Les profils genre pays du Groupe de la Banque africaine de développement analysent de manière approfondie la manière dont les femmes et les hommes participent aux économies et aux sociétés africaines.
Élaborés en partenariat avec des institutions nationales, ces rapports analytiques évaluent l'égalité des genres, les cadres juridiques et les inégalités socio-économiques sur le continent, traduisant les données en informations pratiques qui aident les décideurs politiques, les partenaires au développement et les équipes du Groupe de la Banque à identifier les opportunités et à élaborer des réponses efficaces, notamment en déterminant où canaliser les financements pour la transformation structurelle de l'Afrique.
Ancrés dans les réalités propres à chaque pays, ces profils éclairent les décisions concrètes, qu'il s'agisse d'élargir l'accès au financement, de renforcer les institutions ou de créer de meilleures opportunités pour les femmes et les jeunes.

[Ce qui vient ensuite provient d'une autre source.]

(** * Trackscreen: the event translation engine of the batched sidekey variant

    A shallow embedding of the C program that turns a region of a
    touchscreen into a virtual trackpad: geometry resolution
    ([read_trackpad_dimensions], [compute_trackpad_bounds]), the report queue
    ([queue_tp_event], [flush_tp_events]), the side-key emitter
    ([emit_sidekey_event]), the bounds check ([check_bounds]) and the event
    handler ([handle_event]).

    C [int] and [int32_t] values are integers of [Z] with the 32-bit
    wrap-around written out where the program does arithmetic on them;
    [unsigned int] is [Z] reduced modulo 2^32.  The [time] member of
    [struct input_event] is never read or written by the translated
    functions and is left out.  Calls of [write] are recorded in an output
    trace; their return values are ignored by the program, and so are they
    here.  Diagnostics printed under [verbose] are left out. *)

From Stdlib Require Import ZArith Lia Bool.
From stdpp Require Import base list strings.

Local Open Scope Z_scope.

(** ** Constants *)

Definition MAX_FINGERS : Z := 10.
Definition MAX_EVENTS_PER_REPORT : Z := 24.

Alors que la Banque se prépare pour ses Assemblées annuelles de 2026 à Brazzaville, placées sous le thème « Mobiliser des ressources à grande échelle pour le financement du développement de l'Afrique dans un monde fragmenté », ces données probantes viennent directement étayer les Quatre points cardinaux de l'institution, notamment la mobilisation de capitaux à grande échelle et l'exploitation du dividende démographique de l'Afrique.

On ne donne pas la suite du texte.